One of the best metrics to place value on catchers is catcher framing runs. Catcher framing runs essentially boil down to how many runs a catcher saved by turning a ball into a strike, or how many they gave up by turning strikes into balls. As of June 21, 2023, the MLB leader in catcher framing runs is the aforementioned Austin Hedges with 8. Behind him are Texas’s Jonah Heim with seven and Atlanta’s Sean Murphy with five. Rounding out the top five are the Mets’ rookie phenom Francisco Alvarez and the American League’s 2022 Platinum Glove winner, Jose Trevino of the Yankees with four each. One might expect this group, based on their framing expertise, to receive the majority of the votes for the All-Star Game in July, but this is not quite accurate. Murphy leads the NL at the position and Alvarez ranks fourth, but Hedges is, of course, nowhere to be found. Instead, second place is held by the Dodgers’ Will Smith, who holds exactly zero catcher framing runs, and third place is the Phillies’ J.T. Realmuto, who has actually been worse, with his -3 putting him as one of the worst framers in baseball among qualified catchers. Why are Smith and Realmuto so far ahead of the best framer in the game? Because they can hit. The American League All-Star voting tells a similar story. Sitting in second place, behind Orioles backstop Adley Rutschman and his one catcher framing run, is our friend Salvador Perez with -3 framing runs to go with a horrid 2.00 second pop time.
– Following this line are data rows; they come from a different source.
(* ===== verification/Mqssd.v ===== *)
(** * The RocksDB experiments

    rocksdb-8.6.7/mqssd: mqssd.cc, reader.cc and the helpers of mqssd_util.cc,
    over the key-value interface of [KVStore].  Files are texts, the random
    numbers of the value generator and the answers to the property queries
    are parameters. *)

From stdpp Require Import strings.
From S2P Require Import Prelude Words Text Slice BloomFilter KVStore MqssdOptions.

(** ** mqssd_util.cc *)

(** [__builtin_bswap64]. *)
Definition bswap64 (word : Z) : Z := le_value (rev (le_bytes 8 word)).

Definition uint64ToString (word : Z) : list Z := le_bytes 8 (bswap64 word).

(** What [GetIntProperty] answers in one round of the wait; [None] is failure. *)
Record poll : Type := mkPoll {
  num_running_flushes : option Z;
  num_running_compactions : option Z;
  mem_table_flush_pending : option Z;
  compaction_pending : option Z;
}.

(** The round reaches the test of [double_checked]. *)
Definition quiet (is_leveled_compaction : bool) (p : poll) : bool :=
  match num_running_flushes p with
  | None => false
  | Some n => if 0 <? n then false else
  match num_running_compactions p with
  | None => false
  | Some n => if 0 <? n then false else
  match mem_table_flush_pending p with
  | None => false
  | Some n => if n =? 1 then false else
  if is_leveled_compaction then
    match compaction_pending p with None => false | Some n => negb (n =? 1) end
  else true
  end end end.

(** The loop of [waitForBGCompactions]: the round in which it breaks. *)
Fixpoint wait_loop (fuel : nat) (polls : nat -> poll) (is_leveled_compaction : bool) (i : nat) (double_checked : bool)
  : result nat :=
  match fuel with
  | O => Err EFuel
  | S fuel =>
      if quiet is_leveled_compaction (polls i) then
        if double_checked then Ok i else wait_loop fuel polls is_leveled_compaction (S i) true
      else wait_loop fuel polls is_leveled_compaction (S i) double_checked
  end.

(** A level of [cf_meta.levels]: its number and the sizes and names of its files. *)
Record level_meta : Type := mkLevel { level : Z; files : list (Z * list Z) }.

Definition largest_used_level (levels : list level_meta) : Z :=
  fold_left (fun l lv => if (0 <? length (files lv))%nat then level lv else l) levels (-1).

(** The levels [printLSM] prints, each with its size and its files. *)
Fixpoint print_levels (largest : Z) (levels : list level_meta) : list (Z * Z * list (Z * list Z)) :=
  match levels with
  | [] => []
  | lv :: rest =>
      (level lv, fold_left (fun s f => s + f.1) (files lv) 0, files lv)
        :: (if level lv =? largest then [] else print_levels largest rest)
  end.

Definition printLSM (levels : list level_meta) : Z * list (Z * Z * list (Z * list Z)) :=
  (largest_used_level levels, print_levels (largest_used_level levels) levels).

(** ** Values *)

Section values.
(** The [k]-th number [dist(e)] returns. *)
Context (dist : Z -> Z).

Definition memset0 (buf : list Z) (n : Z) : result (list Z) :=
  if (0 <=? n) && (n <=? Z.of_nat (length buf)) then Ok (replicate (Z.to_nat n) 0 ++ drop (Z.to_nat n) buf) else Err EBounds.

(** The loop of [setValueBuffer]; [k] numbers have been drawn. *)
Fixpoint value_loop (fuel : nat) (buf : list Z) (size pos k : Z) : result (list Z * Z) :=
  match fuel with
  | O => Err EFuel
  | S fuel =>
      if pos <? size then
        let num := dist k in
        let? buf := memmove buf (Z.of_nat (length buf)) pos (le_bytes 8 num) 8 0 8 in
        value_loop fuel buf size (pos + 8) (k + 1)
      else Ok (buf, k)
  end.

(** The new buffer, and how many numbers have been drawn. *)
Definition setValueBuffer (value_buf : list Z) (size k : Z) : result (list Z * Z) :=
  let? buf := memset0 value_buf size in
  value_loop (S (Z.to_nat size)) buf size (Z.quot size 2) k.

(** ** The workloads of mqssd.cc *)

Context {DB : Type} `{KVStore DB}.

(** The loop of [runWriteWorkload] over the rest of the key file. *)
Fixpoint write_loop (fuel : nat) (text value_buf : list Z) (val_sz k : Z) (db : DB) : result DB :=
  match fuel with
  | O => Err EFuel
  | S fuel =>
      match read_u64 text with
      | None => Ok db
      | Some (key, text) =>
          let? (value_buf, k) := setValueBuffer value_buf (int32_of val_sz) k in
          match db_put (uint64ToString key) (take (Z.to_nat val_sz) value_buf) db with
          | Some db => write_loop fuel text value_buf val_sz k db
          | None => Err EAssert
          end
      end
  end.

(** [fs] gives the text of a file; one that cannot be opened reads as empty.
    [stack] is what the uninitialised buffer holds. *)
Definition runWriteWorkload (fs : list Z -> list Z) (polls : nat -> poll) (patience : nat) (p : Params) (stack : list Z)
    (val_sz : Z) (db : DB) : result DB :=
  let keyFile := fs (DATA_DIR p ++ codes "/keys/1/" ++ to_string (nkeys p) ++ codes "/0") in
  let? db := write_loop (S (length keyFile)) keyFile stack val_sz 0 db in
  match db_flush db with
  | None => Err EAssert
  | Some db =>
      let? _ := wait_loop patience polls (leveled_compaction p) 0 false in
      Ok db
  end.

(** One lookup of the read loops: the assertion on the value's size. *)
Definition probe (db : DB) (q : Z) : result unit :=
  match db_get db (uint64ToString q) with
  | Some val => if (8 <=? length val)%nat then Ok tt else Err EAssert
  | None => Ok tt
  end.

(** The loop of [runReadWorkload]: the keys looked up. *)
Fixpoint read_loop (fuel : nat) (text : list Z) (db : DB) : result (list Z) :=
  match fuel with
  | O => Err EFuel
  | S fuel =>
      match read_u64 text with
      | None => Ok []
      | Some (q, text) =>
          let? _ := probe db q in
          let? qs := read_loop fuel text db in
          Ok (q :: qs)
      end
  end.

Definition query_path (p : Params) : list Z := DATA_DIR p ++ codes "/queries/1/" ++ to_string (nqueries p) ++ codes "/0".

Definition runReadWorkload (fs : list Z -> list Z) (p : Params) (db : DB) : result (list Z) :=
  let queryFile := fs (query_path p) in read_loop (S (length queryFile)) queryFile db.

(** The loop of [warmCache]: [ignore] drops characters after every number. *)
Fixpoint warm_loop (fuel : nat) (text : list Z) (sample_gap : Z) (db : DB) : result (list Z) :=
  match fuel with
  | O => Err EFuel
  | S fuel =>
      match read_u64 text with
      | None => Ok []
      | Some (q, text) =>
          let? _ := probe db q in
          let? qs := warm_loop fuel (drop (Z.to_nat (8 * sample_gap)) text) sample_gap db in
          Ok (q :: qs)
      end
  end.

Definition warmCache (fs : list Z -> list Z) (p : Params) (db : DB) : result (list Z) :=
  let queryFile := fs (query_path p) in
  let sample_gap := Z.max (Z.of_nat (length queryFile) / 1000000) 1 in
  warm_loop (S (length queryFile)) queryFile sample_gap db.

(** [main] of mqssd.cc: the keys looked up while warming and while measuring. *)
Definition mqssd_main (fs : list Z -> list Z) (polls : nat -> poll) (patience : nat) (open : Options -> option DB)
    (o : Options) (stack : list Z) (argv : list (list Z)) : result (DB * list Z * list Z) :=
  let? p := mqssd_params argv in
  let? o := configure p o in
  let? (db, o) := init open o in
  let? db := runWriteWorkload fs polls patience p stack 512 db in
  let? (warm, reads) :=
    (if ncompthreads p =? 1 then
       let? w := warmCache fs p db in
       let? r := runReadWorkload fs p db in
       Ok (w, r)
     else Ok ([], [])) in
  if db_close db then Ok (db, warm, reads) else Err EAssert.

(** ** reader.cc *)

(** The loop: how many queries were answered. *)
Fixpoint reader_loop (fuel : nat) (text : list Z) (db : DB) (count : Z) : result Z :=
  match fuel with
  | O => Err EFuel
  | S fuel =>
      match read_u64 text with
      | None => Ok count
      | Some (q, text) =>
          match db_get db (uint64ToString q) with
          | None => Err EAssert
          | Some _ => reader_loop fuel text db (count + 1)
          end
      end
  end.

Definition reader_main (fs : list Z -> list Z) (open_read_only : option DB) (argv : list (list Z)) : result Z :=
  match argv with
  | [path] =>
      match open_read_only with
      | Some db => let queryFile := fs path in reader_loop (S (length queryFile)) queryFile db 0
      | None => Err EAssert
      end
  | _ => Err EAssert
  end.
End values.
You have to look all the way down the list to number 9 to find Jose Trevino, the man who was voted as the best defender regardless of position in the AL in 2022.

There is an offensive metric that is based on runs as well, called Weighted Runs Created Plus (WRC+). This metric takes into account the runs that a hitter has created and places it on a spectrum where 100 is the league average. For example, 150 is 50% percent better than the league average.. Using this stat will give you an answer to the question, what makes an All-Star catcher? Of the 21 catchers with at least 170 plate appearances so far in 2023, 12 have a WRC+ above 100. These 12 include the top five vote-getters in the NL, number 10 in the NL, the top three in the AL, and number eight in the AL. Altogether, 10 of the top 12 catchers in WRC+ are also 10 of the top 20 All-Star vote-getters, including the top five total.
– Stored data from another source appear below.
(* ===== verification/Universal.v ===== *)
(** * Universal compaction

    rocksdb-8.6.7/db/compaction/compaction_picker_universal.cc, the picker the
    experiments run under [kCompactionStyleUniversal], with the change the
    repository makes to it (marked "mqssd" in the source): when neither size
    amplification nor size ratios ask for a compaction, none is forced by the
    number of files.  Files carry the fields the picker looks at.  The test
    whether the key range of a compaction overlaps one in progress is that of
    compaction_picker.cc, for user keys without timestamps; the incremental and
    the delete-triggered pick are parameters. *)

From Stdlib Require Import SpecFloat.
From S2P Require Import Prelude Words BloomFilter Coding DbFormat.

(** ** Data *)

Record FileMetaData : Type := mkFile {
  number : Z;
  file_size : Z;
  compensated_file_size : Z;
  file_being_compacted : bool;
  smallest : list Z;
  largest : list Z;
}.

Record SortedRun : Type := mkRun {
  level : Z;
  file : option FileMetaData;
  size : Z;
  compensated_size : Z;
  being_compacted : bool;
}.

(** The files of every level, newest first in level 0, and the files marked
    for periodic compaction with their level. *)
Record VersionStorageInfo : Type := mkStorage {
  level_files : list (list FileMetaData);
  marked_periodic : list (Z * FileMetaData);
  marked_compaction : list (Z * FileMetaData);
}.

Inductive StopStyle : Type := kCompactionStopStyleSimilarSize | kCompactionStopStyleTotalSize.

(** The options the picker reads. *)
Record PickerOptions : Type := mkPicker {
  level0_file_num_compaction_trigger : Z;
  size_ratio : Z;
  min_merge_width : Z;
  max_merge_width : Z;
  max_size_amplification_percent : Z;
  compression_size_percent : Z;
  stop_style : StopStyle;
  incremental : bool;
  allow_ingest_behind : bool;
  preclude_last_level_data_seconds : Z;
  cf_paths : list Z;
}.

Inductive CompactionReason : Type :=
  kUniversalSizeRatio | kUniversalSortedRunNum | kUniversalSizeAmplification | kPeriodicCompaction.

Record Compaction : Type := mkCompaction {
  inputs : list (Z * list FileMetaData);
  output_level : Z;
  path_id : Z;
  enable_compression : bool;
  compaction_reason : CompactionReason;
}.

(** What the picker looks at of a compaction in progress: the output level, the
    range of its user keys, and the range of the penultimate level if it may
    write there too. *)
Record Running : Type := mkRunning {
  running_output_level : Z;
  smallest_user_key : list Z;
  largest_user_key : list Z;
  penultimate_range : option (list Z * list Z);
}.

Definition UINT_MAX : Z := 2 ^ 32 - 1.

Definition num_levels (v : VersionStorageInfo) : Z := Z.of_nat (length (level_files v)).

Definition LevelFiles (v : VersionStorageInfo) (l : Z) : list FileMetaData :=
  match level_files v !! Z.to_nat l with Some fs => fs | None => [] end.

Definition MaxOutputLevel (allow_ingest_behind : bool) (v : VersionStorageInfo) : result Z :=
  if allow_ingest_behind then (if 1 <? num_levels v then Ok (num_levels v - 2) else Err EAssert)
  else Ok (num_levels v - 1).

(** ** Sorted runs *)

(** The constructor of [SortedRun] with its assertions. *)
Definition new_run (l : Z) (f : option FileMetaData) (sz csz : Z) (busy : bool) : result SortedRun :=
  if negb (0 <? csz) then Err EAssert
  else if (l =? 0) && (match f with None => true | Some _ => false end) then Err EAssert
  else Ok (mkRun l f sz csz busy).

Fixpoint runs_of_level0 (fs : list FileMetaData) : result (list SortedRun) :=
  match fs with
  | [] => Ok []
  | f :: fs =>
      let? r := new_run 0 (Some f) (file_size f) (compensated_file_size f) (file_being_compacted f) in
      let? rs := runs_of_level0 fs in
      Ok (r :: rs)
  end.

(** The sums of a level's files: compensated size, size, being compacted. *)
Definition level_totals (fs : list FileMetaData) : Z * Z * bool :=
  fold_left (fun '(tc, ts, b) f =>
    (wadd 64 tc (compensated_file_size f), wadd 64 ts (file_size f), if file_being_compacted f then true else b)) fs (0, 0, false).

(** The loop over levels [l], [l+1], ..., [n] of them. *)
Fixpoint runs_of_levels (v : VersionStorageInfo) (n : nat) (l : Z) : result (list SortedRun) :=
  match n with
  | O => Ok []
  | S n =>
      let '(tc, ts, busy) := level_totals (LevelFiles v l) in
      let? rest := runs_of_levels v n (l + 1) in
      if 0 <? tc then let? r := new_run l None ts tc busy in Ok (r :: rest) else Ok rest
  end.

Definition CalculateSortedRuns (v : VersionStorageInfo) (last_level : Z) : result (list SortedRun) :=
  let? l0 := runs_of_level0 (LevelFiles v 0) in
  let? ls := runs_of_levels v (Z.to_nat last_level) 1 in
  Ok (l0 ++ ls).

(** ** Where a file goes *)

Fixpoint path_loop (paths : list Z) (file_size future_size accumulated_size p : Z) : Z :=
  match paths with
  | [] => p
  | target_size :: rest =>
      match rest with
      | [] => p
      | _ =>
          if (file_size <? target_size) && (future_size <? wadd 64 accumulated_size (target_size - file_size)) then p
          else path_loop rest file_size future_size (wadd 64 accumulated_size target_size) (p + 1)
      end
  end.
With the expansion of the bases from 15 square inches to 18 square inches, stealing bases has seen a dramatic leap in popularity, with the league leader, Oakland’s Esteury Ruiz, swiping 31 bags in just 67 games at the time of this writing. This uptick in aggressive base running has made it exponentially more difficult for catchers to throw out would-be base stealers. Many teams, including Perez’s Kansas City Royals, have essentially given up on catcher pop times and shifted their focus to maximizing the offensive production from their backstops. This shift in emphasis has made defense-first catchers like Hedges, as well as Houston Astros’ Martin Maldonado, Los Angeles Dodgers backup Austin Barnes, and recently DFA’d New York Met Tomas Nido, more or less obsolete.

Baseball is a beautiful ever-changing game, and that has been evident in 2023. The catcher position has been a very interesting case study, as the position is more talented than ever. However, just three catchers in the league are top 50 in OPS: Salvador Perez, Atlanta’s Sean Murphy, and Colorado’s Elias Diaz. This lack of offensive production is hardly surprising, as a catcher typically produces the least, but the lack of defense to make up for it has turned finding an elite catcher into a wild goose chase. A good catcher is vital to a successful team, so keep an eye out for the top teams in baseball to rely on their backstops on their road to a World Series championship.